Birkaç saat sonra Zeynep hazır olduğunda, Kerem çoktan hazırlanmış. "Çok güzel olmuşsun"
"Teşekkür ederim" diye gülümsüyor Zeynep.
"Hayret bugün gülümsüyorsun?"
"Ben hergün gülümsüyorum canım, karşımda insan olması yeterli!"
"Hahahaha" diye kahakaha atıyor Kerem, sonra gözleri gülümseyerek Zeynep'e dönüyor. "Ha ben insan değilim yani?"
"Ben öyle bişey söyledim mi? YOO. Sen kendin söyledin"

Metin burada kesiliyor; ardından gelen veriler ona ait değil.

(* ===== verification/GateFacts.v ===== *)
(** * Reasoning about completed calls

    Inversion of runs that return: a sequence splits into its steps, a
    read-only step leaves the world alone, a transaction was applied to the
    snapshot and is durable, an audit append extended the intact log. *)

From S2P Require Import Prelude Text Ids State World AuditWal AuditFacts Store StoreFacts Gates Reconcile Wellformed Operator Safety.

Section runs.
  Context {Cdc : Codec} {Env : Environment} {CL : CodecLaws} {EL : EnvironmentLaws}.

Lemma bind_done {A B} (m : M A) (f : A → M B) w b w' :
  (m ≫= f) w = (Done b, w') → ∃ a w1, m w = (Done a, w1) ∧ f a w1 = (Done b, w').
Proof. unfold mbind, M_bind. destruct (m w) as [[a| |] w1]; naive_solver. Qed.

Lemma RO_done {A} (m : M A) φ w a w' :
  RO m φ → m w = (Done a, w') → (∃ n, w' = set_tick w n) ∧ φ w a.
Proof. intros Hm E. destruct (Hm w) as (n & Hw & Ha). rw E /= in Hw, Ha. naive_solver. Qed.

Lemma RO_evolves {A} (m : M A) φ w o w' : RO m φ → m w = (o, w') → ∃ n, w' = set_tick w n.
Proof. intros Hm E. destruct (Hm w) as (n & Hw & Ha). rw E /= in Hw. naive_solver. Qed.

Lemma attempt_done {A} (m : M A) w r w' :
  attempt_ m w = (Done r, w') →
  match r with inr a => m w = (Done a, w') | inl e => m w = (Raised e, w') end.
Proof. unfold attempt_. destruct (m w) as [[a|e|] w1]; naive_solver. Qed.

Lemma with_state_done {A} (f : Tx A) w a w' :
  with_state f w = (Done a, w') → committed_by f w a w'.
Proof.
  intros E. destruct (wp_run _ _ _ _ _ E (wp_with_state f w)) as [[_ Hno]|(b & Hc & Hb)].
  - by destruct (Hno a).
  - by rw (Hb a eq_refl).
Qed.
(* ===== verification/ScopeProps.v ===== *)
(** * Properties of the principal root

    The atomicity of a transaction, credentials and contexts, rotation, and
    opening a root. *)

From stdpp Require Import sorting.
From S2P Require Import Prelude Text Ids State World AuditWal AuditFacts Store StoreFacts Gates Reconcile Wellformed Operator Safety Trace GateFacts ReplayFacts OpenFacts.

Section props.
  Context {Cdc : Codec} {Env : Environment} {CL : CodecLaws} {EL : EnvironmentLaws}.

(** C22: a mutation of the store is atomic.  Wherever [with_state f] fails or
    the process dies, the disk is as before, or differs only in a snapshot that
    parses back to exactly the state [f] computed from the previous one; a value
    is returned only in the second case. *)
Theorem with_state_atomic {A} (f : Tx A) w o w' :
  with_state f w = (o, w') →
  w_disk w' = w_disk w ∧ (∀ a, o ≠ Done a) ∨
  ∃ st m a s t, holds (w_disk w) st ∧ f {| tx_auth := st; tx_tick := m |} = inr (a, s) ∧
    state_from_json t = inr (tx_auth s) ∧ w_disk w' = set_d_state (w_disk w) (Some t) ∧
    ∀ b, o = Done b → b = a.
Proof.
  intros E. destruct (wp_run _ _ _ _ _ E (wp_with_state f w))
    as [[[n ->] Hno]|(a & (st & m & n & s & t & Hst & Hf & Ht & ->) & Hb)]; [by left|].
  right. exists st, m, a, s, t. apply state_json_roundtrip in Ht. done.
Qed.

(** The constant-time comparison decides equality. *)
Theorem constant_time_eq_spec a b : constant_time_eq a b = true ↔ a = b.
Proof.
  unfold constant_time_eq. case_decide as Hl; [naive_solver|].
  rw bool_decide_eq_true ct_diff_zero; [naive_solver|done].
Qed.

(** The digest of a request binds every field of its identity, up to a
    collision of SHA-256 on the two messages hashed. *)
Theorem request_digest_binds r r' :
  Forall field_ok (request_fields r) → Forall field_ok (request_fields r') →
  no_collision (fields_message (request_fields r)) (fields_message (request_fields r')) →
  request_digest r = request_digest r' → r = r'.
Proof.
  intros Hr Hr' Hnc H. apply of_fields_inj in H; [|done..].
  destruct r as [? ? ? [] ? ? []], r' as [? ? ? [] ? ? []]. by simplify_eq/=.
Qed.

(** Authentication is sound and recorded.  A context is returned only for
    a bearer whose fingerprint equals that of an installed credential, it
    carries that credential's identity and the current generations, and the
    last record of the intact log says which principal authenticated. *)
Theorem authenticate_sound bearer w auth w' :
  Inv wf w → log_room (w_disk w) → authenticate bearer w = (Done auth, w') →
  ∃ st c rs r, holds (w_disk w) st ∧ c ∈ au_credentials st ∧
    sc_credential_fingerprint c = credential_fingerprint (bearer_token bearer) ∧
    bearer_token bearer ≠ "" ∧
    sc_principal c = to_hex (ac_principal auth) ∧ sc_incarnation c = to_hex (ac_incarnation auth) ∧
    sc_auth_generation c = ac_auth_generation auth ∧
    au_capability_generation st = ac_capability_generation auth ∧
    au_policy_revision st = ac_policy_revision auth ∧ au_control_epoch st = ac_control_epoch auth ∧
    intact (w_disk w) rs ∧ intact (w_disk w') (rs ++ [r]) ∧
    ar_event r = EvAuthenticated (public_handle (ac_principal auth)) ∧
    ar_control_epoch r = ac_control_epoch auth.
Proof.
  intros Hi Hr E. unfold authenticate in E. case_decide as Ht; [done|].
  apply bind_done in E as (auth' & w1 & E1 & E).
  apply (RO_done _ _ _ _ _ (RO_read _)) in E1 as ([n ->] & st & Hst & Ha).
  apply bind_done in E as (u & w2 & E2 & [= <- <-]).
  apply append_audit_done in E2 as (_ & _ & rs & r & Hrs & Hrs' & He & Hep); [|done..].
  unfold authenticate_state in Ha. case_decide; [done|].
  apply res_bind_inr in Ha as (c & Hc%ok_or_inr & Ha).
  apply find_some in Hc as [Hin%list_elem_of_In Hfp%constant_time_eq_true].
  apply res_bind_inr in Ha as (p & Hp & Ha). apply res_bind_inr in Ha as (i & Hinc & [= <-]).
  pose proof (proj1 (Forall_forall _ _) (wf_creds _ (proj2 Hi _ Hst)) _ Hin) as Hok.
  exists st, c, rs, r. simpl. split_and!; try done.
  - destruct (hex16_decode (k := KPrincipal) _ "principal" (co_principal _ _ Hok)) as (p' & Hp' & <-).
    congruence.
  - destruct (hex16_decode (k := KIncarnation) _ "incarnation" (co_incarnation _ _ Hok)) as (p' & Hp' & <-).
    congruence.
Qed.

"Öyle olsun" diye göz kırpıyor Kerem. Sonra merakla Zeynep'e soruyor. "Heyecanlı mısın?"
"Heyecan?" dedikten sonra gülüyor Zeynep. "Yok canım, ne heyecanlı olması. Bu heyecan falan olamaz, bu bildiğin başka bir şey. Kalbim çıkıyor sanki yerinden!"
"Bişey olmaz güzelim, merak etme"
Başımıza taş yağacak heralde diye düşünüyor Zeynep. Bu çocuk normalde benimle tek kelime bile etmezdi, şimdi gelmiş beni sakinleştirmeye çalışıyor. Hayırdır inşallah!
Sonra da düşündüklerini dile getiriyor. "Senin başına taş falan mı düştü?"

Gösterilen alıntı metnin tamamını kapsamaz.